L'OPZH est devenue plus active et a recommencé à relayer les récits russes

Le député Yuriy Boyko se retrouve de nouveau sous les feux des projecteurs, suscitant une vague de critiques après ses propos sur les « radicaux » qui, selon lui, rebaptisent des villes, détruisent des monuments, interdisent de parler sa langue maternelle et d'aller à l'église. Sa position a provoqué l'indignation du Centre de lutte contre la désinformation et de la Présidence de la République.

Yuriy Boyko, chef du groupe parlementaire Plateforme pour la vie et la paix, a comparé dans son message vidéo sur TikTok les actions des militants ukrainiens aux événements survenus aux États-Unis lors de la destruction des monuments à Christophe Colomb.

« Il semble que nos radicaux aient suivi la même voie et se soient mis à démolir des monuments, à rebaptiser des villes, à interdire aux gens de parler leur langue maternelle, à leur interdire d'aller à l'église de leur choix. Et aujourd'hui, nous constatons que ce mouvement se poursuit, que les violences contre la population se poursuivent », a déclaré Boyko.

Le directeur du Centre de lutte contre la désinformation au sein du Conseil national de sécurité et de défense, Andriy Kovalenko, a réagi vivement à la déclaration du député du peuple.

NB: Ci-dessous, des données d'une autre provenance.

(** The scan of [get_cached_device] stops at the first entry whose
    last owner has gone: the cached devices before it do not match, and
    the [bladerf_sptr] made of the expired entry throws. *)
Lemma scan_meets_expired l1 h l2 d w :
  (forall h', h' ∈ l1 ->
     use_count h' w <> 0%nat /\
     0 <= (bladerf_get_devinfo (get h' w)).1 /\
     bladerf_devinfo_matches d (identity w h') = false) ->
  use_count h w = 0%nat ->
  get_cached_device_from (l1 ++ h :: l2) d w = (Throw "bad_weak_ptr", w).
Proof.
  intros Hl1 Hh. induction l1 as [|h' l1 IH]; simpl.
  - unfold lock, expired. by rewrite Hh.
  - destruct (Hl1 h' ltac:(by left)) as (Hlive & Hans & Hno).
    destruct (lock_release h' w Hlive) as [-> Hrel].
    rewrite get_with_use.
    destruct (bladerf_get_devinfo (get h' w)) as [st i] eqn:Hi.
    rewrite Hrel. simpl in Hans.
    destruct (Z.ltb_spec st 0); [lia|].
    unfold identity in Hno. rewrite Hi in Hno. simpl in Hno. rewrite Hno.
    apply IH. intros h'' Hin. apply Hl1. by right.
Qed.

(** With the deleter of a cached handle due, a call of [open] whose
    scan comes to that handle throws, whatever it was called for. *)
Lemma open_meets_expired l1 h l2 device_name status d w :
  bladerf_get_devinfo_from_str device_name = (status, d) ->
  0 <= status ->
  _devs w = l1 ++ h :: l2 ->
  (forall h', h' ∈ l1 ->
     use_count h' w <> 0%nat /\
     0 <= (bladerf_get_devinfo (get h' w)).1 /\
     bladerf_devinfo_matches d (identity w h') = false) ->
  use_count h w = 0%nat ->
  open device_name w = (Throw "bad_weak_ptr", w).
Proof.
  intros Hstr Hst Hdevs Hl1 Hh. unfold open, get_cached_device.
  rewrite Hstr. destruct (Z.ltb_spec status 0); [lia|].
  by rewrite Hdevs, (scan_meets_expired l1 h l2 d w Hl1 Hh).
Qed.

(** A release by the last owner with the deleter run at once is
    [release]. *)
Lemma release_is_drop_then_close h w :
  use_count h w = 1%nat ->
  close (get h (drop h w)) (drop h w) = release h w.
Proof. intros Hu. unfold release, drop. by rewrite Hu. Qed.

End CacheProperties.

Lemma sim_open_matches : forall d conns status r,
  BladeRF.bladerf_open_with_devinfo d conns = (status, r) ->
  0 <= status ->
  0 <= (BladeRF.bladerf_get_devinfo r).1 /\
  BladeRF.bladerf_devinfo_matches d (BladeRF.bladerf_get_devinfo r).2 = true.
Proof.
  intros d conns status r. simpl.
  destruct (d =? 0)%nat eqn:Hd; [intros; simplify_eq; by rewrite ?Hd|].
  destruct (bool_decide (d ∈ conns)); intros ? ?; simplify_eq; [lia|].
  split; [done|]. by rewrite Nat.eqb_refl, orb_true_r.
Defined.

(** C6, at the failing input. Two devices are open and cached, each
    with one owner. The owner of the first lets go of it: its count is
    0 and its deleter is due, but has not yet taken [_devs_mutex]. A
    call of [open] for the second device, which is cached and has its
    owner, now throws [std::bad_weak_ptr] from the scan of the cache
    and returns no handle. The same call returns the cached handle of
    the second device before the release, and again once the deleter
    has run and pruned the entry. *)
Theorem expired_entry_fails_open :
  exists s s',
    BladeRF.run [BladeRF.Open "aa"; BladeRF.Open "bbb"] BladeRF.no_clients
      = Some (BladeRF.Clients BladeRF.two_devs []) /\
    BladeRF.apply (BladeRF.Release 0%nat)
                  (BladeRF.Clients BladeRF.two_devs []) = Some s /\
    BladeRF.due s = [0%nat] /\
    BladeRF._devs (BladeRF.cache s) = [0%nat; 1%nat] /\
    BladeRF.use_count 1%nat (BladeRF.cache s) = 1%nat /\
    BladeRF.first_match 3%nat (BladeRF.cache s) = Some 1%nat /\
    BladeRF.open "bbb" (BladeRF.cache s)
      = (Throw "bad_weak_ptr", BladeRF.cache s) /\
    (exists w', BladeRF.open "bbb" BladeRF.two_devs = (Ok 1%nat, w')) /\
    BladeRF.apply (BladeRF.Close 0%nat) s = Some s' /\
    BladeRF.due s' = [] /\
    BladeRF._devs (BladeRF.cache s') = [1%nat] /\
    (exists w', BladeRF.open "bbb" (BladeRF.cache s') = (Ok 1%nat, w')).
Proof.
  eexists _, _.
  split; [vm_compute; reflexivity|].
  split; [vm_compute; reflexivity|].
  split; [reflexivity|]. split; [reflexivity|]. split; [reflexivity|].
  split; [vm_compute; reflexivity|].
  split; [vm_compute; reflexivity|].
  split; [eexists; vm_compute; reflexivity|].
  split; [vm_compute; reflexivity|].
  split; [reflexivity|]. split; [reflexivity|].
  eexists; vm_compute; reflexivity.
Qed.

(* --------------------------------------------------------------------- *)
(** ** bladerf_common: [init]                                             *)
(* --------------------------------------------------------------------- *)

Section InitProperties.
Import BladeRF.
Context `{Boost}.

(** X1. [_version_greater_or_equal] is the order of the versions read
    as numbers, 16 bits a field: for fields that fit, it answers true
    exactly when major.minor.patch is at most the version. *)
Theorem version_order v M m p :
  0 <= minor v < 2 ^ 16 -> 0 <= patch v < 2 ^ 16 ->
  0 <= m < 2 ^ 16 -> 0 <= p < 2 ^ 16 ->
  _version_greater_or_equal v M m p =
    (version_number M m p <=? version_number (major v) (minor v) (patch v)).
Proof.
  intros Hm Hp Hm' Hp'. unfold _version_greater_or_equal, version_number.
  destruct v as [vM vm vp]; simpl in *.
  repeat match goal with
         | |- context [?a <? ?b] => destruct (Z.ltb_spec a b)
         | |- context [?a =? ?b] => destruct (Z.eqb_spec a b)
         | |- context [?a <=? ?b] => destruct (Z.leb_spec a b)
         end; simpl; try reflexivity; try nia.
Qed.

(** The test that [init] makes: is the library 1.4.1 or newer? *)
Lemma version_threshold v :
  0 <= minor v < 2 ^ 16 -> 0 <= patch v < 2 ^ 16 ->
  _version_greater_or_equal v 1 4 1 =
    (version_number 1 4 1 <=? version_number (major v) (minor v) (patch v)).
Proof.
  intros Hm Hp. unfold _version_greater_or_equal, version_number.
  destruct v as [vM vm vp]; simpl in *.
  destruct (Z.ltb_spec 1 vM), (Z.eqb_spec vM 1), (Z.ltb_spec 4 vm),
    (Z.eqb_spec vm 4), (Z.leb_spec 1 vp); simpl;
    symmetry; first [apply Z.leb_le; lia | apply Z.leb_gt; lia].
Qed.

Lemma init_buffers_consistent c : consistent (init_buffers c).1.
Proof.
  unfold consistent, init_buffers, NUM_BUFFERS, NUM_SAMPLES_PER_BUFFER,
    NUM_TRANSFERS.
  destruct c as [nb spb nt to f]; simpl.
  repeat match goal with
         | |- context [(?a <=? ?b)%N] => destruct (N.leb_spec a b)
         | |- context [(?a <? ?b)%N] => destruct (N.ltb_spec a b)
         | |- context [(?a =? ?b)%N] => destruct (N.eqb_spec a b)
         end; simpl; repeat split; try lia;
    (zify; Z.to_euclidean_division_equations; lia).
Qed.

(** X2. Whatever the dictionary holds and whatever the members held
    before: when the buffer stage of [init] returns, there are at least
    two buffers, the samples per buffer are a multiple of 1024, at least
    1024, and the transfers are at least one and fewer than the
    buffers. *)
Theorem init_makes_buffers_consistent dict c c' out :
  init_stream_config dict c = Ok (c', out) -> consistent c'.
Proof.
  unfold init_stream_config. intros Hi.
  destruct (init_dict dict c) as [c1| | |] eqn:Hd; simpl in Hi;
    try discriminate.
  pose proof (init_buffers_consistent c1) as Hc.
  destruct (init_buffers c1) as [c2 out2]. by simplify_eq.
Qed.

(** X3. Settings that are consistent already are left as they are, and
    the one line logged is the INFO line with the three values: no
    default is put in their place, nothing is clamped, no warning
    given. *)
Theorem init_keeps_consistent_buffers c :
  consistent c ->
  init_buffers c =
    (c, [Message INFO "init"
           [SStr "Buffers, samples per buffer, active transfers";
            SInt (Z.of_N (_num_buffers c));
            SInt (Z.of_N (_samples_per_buffer c));
            SInt (Z.of_N (_num_transfers c))]]).
Proof.
  intros (Hb & Hs & Hm & Ht). unfold init_buffers.
  destruct c as [nb spb nt to f]; simpl in *.
  repeat match goal with
         | |- context [(?a <=? ?b)%N] => destruct (N.leb_spec a b)
         | |- context [(?a <? ?b)%N] => destruct (N.ltb_spec a b)
         | |- context [(?a =? ?b)%N] => destruct (N.eqb_spec a b)
         end; simpl; try reflexivity; try lia.
Qed.
(** * ffextract-subtitles: the filter, naming and orchestration logic

    A shallow embedding of [ffextract-subtitles.py].  The script probes a
    video file with ffprobe, keeps the subtitle streams that pass a chain of
    filters, names one output file per kept stream and calls ffmpeg unless
    that file is already there.

    Conventions of the embedding.
    - A Python [str] is a [string]; one character is one code unit.  The only
      case mapping the script relies on is the search for the ASCII words
      "forc" and "sdh" in a lowered title, and Python's [str.lower] never
      turns a character outside A-Z into one of the letters of those words,
      so lowering the ASCII capitals is all the two searches can observe.
    - Python integers are [Z].
    - Paths follow [posixpath].
    - The probe output is typed after ffprobe's stream schema: a stream is a
      JSON object with optional string and integer fields, [disposition] an
      object of integer flags and [tags] an object of strings.  An absent
      key is [None]; every default of a [dict.get] is written where the
      script writes it.  Probe output that is JSON of another shape (a
      list at the top, a title that is a number) makes the script raise
      where it first reads it; such output is outside this model.
    - subprocess, json, glob and os.walk are outside the script: what they
      answer is read from an environment record [Env].
    - Effects (printing, spawning, the files on disk, exceptions) go through
      the monad [M] over [World].  Printing always succeeds.  A launched
      ffprobe writes no file; a launched ffmpeg writes at most the output
      file it is given, and the model lets it do so whether or not the
      file is there, so that what is proved about existing files rests on
      the script and not on the -n flag. *)

From Stdlib Require Import ZArith Ascii String DecimalString DecimalZ Lia Sorted.
From stdpp Require Import base option list strings gmap.

Local Open Scope Z_scope.

(** ** Python strings *)

Module PyStr.

(** The double quote character, as a one-character string. *)
Definition dquote : string := String "034"%char "".

Definition is_upper (c : ascii) : bool :=
  let n := N_of_ascii c in ((65 <=? n) && (n <=? 90))%N.

Definition lower_char (c : ascii) : ascii :=
  if is_upper c then ascii_of_N (N_of_ascii c + 32) else c.

(** [s.lower()] *)
Fixpoint lower (s : string) : string :=
  match s with
  | EmptyString => EmptyString
  | String c t => String (lower_char c) (lower t)
  end.

(** [s.startswith(p)] *)
Fixpoint startswith (p s : string) : bool :=
  match p, s with
  | EmptyString, _ => true
  | String _ _, EmptyString => false
  | String a p', String b s' => Ascii.eqb a b && startswith p' s'
  end.

(** [sub in s] on strings: [sub] occurs somewhere in [s]. *)
Fixpoint contains (sub s : string) : bool :=
  startswith sub s ||
  match s with
  | EmptyString => false
  | String _ t => contains sub t
  end.

(** [s.split(sep)] for a one-character separator. *)
Fixpoint split (sep : ascii) (s : string) : list string :=
  match s with
  | EmptyString => [EmptyString]
  | String c t =>
      if Ascii.eqb c sep then EmptyString :: split sep t
      else match split sep t with
           | h :: r => String c h :: r
           | [] => [String c EmptyString]
           end
  end.

(** [s.rstrip(chars)] *)
Fixpoint rstrip (chars : list ascii) (s : string) : string :=
  match s with
  | EmptyString => EmptyString
  | String c t =>
      match rstrip chars t with
      | EmptyString => if existsb (Ascii.eqb c) chars then EmptyString
                       else String c EmptyString
      | t' => String c t'
      end
  end.

(** [s.rfind(c)]: index of the last [c], or -1. *)
Fixpoint rfind_from (c : ascii) (s : string) (i : Z) (last : Z) : Z :=
  match s with
  | EmptyString => last
  | String a t => rfind_from c t (i + 1) (if Ascii.eqb a c then i else last)
  end.
Definition rfind (c : ascii) (s : string) : Z := rfind_from c s 0 (-1).

(** [s[:i]] and [s[i:]] for [0 <= i]. *)
Definition slice_to (s : string) (i : Z) : string :=
  String.substring 0 (Z.to_nat i) s.
Definition slice_from (s : string) (i : Z) : string :=
  String.substring (Z.to_nat i) (String.length s - Z.to_nat i) s.

(** [str(n)] on integers. *)
Definition str_int (z : Z) : string := NilEmpty.string_of_int (Z.to_int z).

(** [str(b)] on booleans. *)
Definition str_bool (b : bool) : string := if b then "True" else "False".

(** [x in l] on a list of strings. *)
Definition mem (x : string) (l : list string) : bool :=
  existsb (String.eqb x) l.

End PyStr.

(** ** posixpath *)

Module PosixPath.
Import PyStr.

(** The [while] of [genericpath._splitext]: does some character in
    [filenameIndex, filenameIndex + n) differ from the dot?  *)
Fixpoint has_non_dot (p : string) (filenameIndex : nat) (n : nat) : bool :=
  match n with
  | O => false
  | S n' =>
      match String.get filenameIndex p with
      | Some c => if Ascii.eqb c "."%char then has_non_dot p (S filenameIndex) n'
                  else true
      | None => true
      end
  end.

(** [os.path.splitext(p)] *)
Definition splitext (p : string) : string * string :=
  let sepIndex := rfind "/"%char p in
  let dotIndex := rfind "."%char p in
  if (dotIndex >? sepIndex) &&
     has_non_dot p (Z.to_nat (sepIndex + 1)) (Z.to_nat (dotIndex - (sepIndex + 1)))
  then (slice_to p dotIndex, slice_from p dotIndex)
  else (p, EmptyString).

Fixpoint all_sep (s : string) : bool :=
  match s with
  | EmptyString => true
  | String c t => Ascii.eqb c "/"%char && all_sep t
  end.

(** [os.path.split(p)] *)
Definition split (p : string) : string * string :=
  let i := rfind "/"%char p + 1 in
  let head := slice_to p i in
  let tail := slice_from p i in
  if negb (String.eqb head EmptyString) && negb (all_sep head)
  then (rstrip ["/"%char] head, tail)
  else (head, tail).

« Il serait très utile qu'un député, s'il œuvre dans l'intérêt de l'Ukraine, rappelle publiquement l'importance de la défense de notre État. Or, nous constatons autre chose. Et c'est, pour le moins, scandaleux », a souligné Kovalenko.

Andriy Yermak, chef du cabinet du président, a également réagi à cette déclaration, sans citer de noms mais en faisant allusion à Boyko.

« Certains politiciens oublient que l’objectif principal aujourd’hui est la défense de l’Ukraine et la victoire sur la Russie, et non la diffusion du discours russe », a souligné Yermak.

Yuriy Boyko est l'un des rares représentants de l'ancien OPZH à continuer de s'exprimer sur les questions de langue, de religion et de mémoire historique. Ses propos sur les « violences contre le peuple » reprennent la rhétorique souvent employée par la propagande russe, qui accuse l'Ukraine d'« oppression ».

Parallèlement, le pays est engagé dans un processus de décommunisation et de dérussification, soutenu par une part importante de la société. Le changement de nom des rues, la démolition des monuments soviétiques et l'interdiction des activités de l'UOC-MP font partie intégrante de ce processus.

Les propos de Yuriy Boyko s'inscrivent dans la lignée des discours russes visant à diviser la société ukrainienne. À l'heure où le pays est confronté à l'agression russe, de telles déclarations sont particulièrement indignées.

Dans le contexte de la guerre, les questions de décommunisation, de langue et d'Église acquièrent une importance non seulement historique, mais aussi stratégique. Les déclarations des hommes politiques qui sèment la division exigent une réponse claire de l'État et de la société.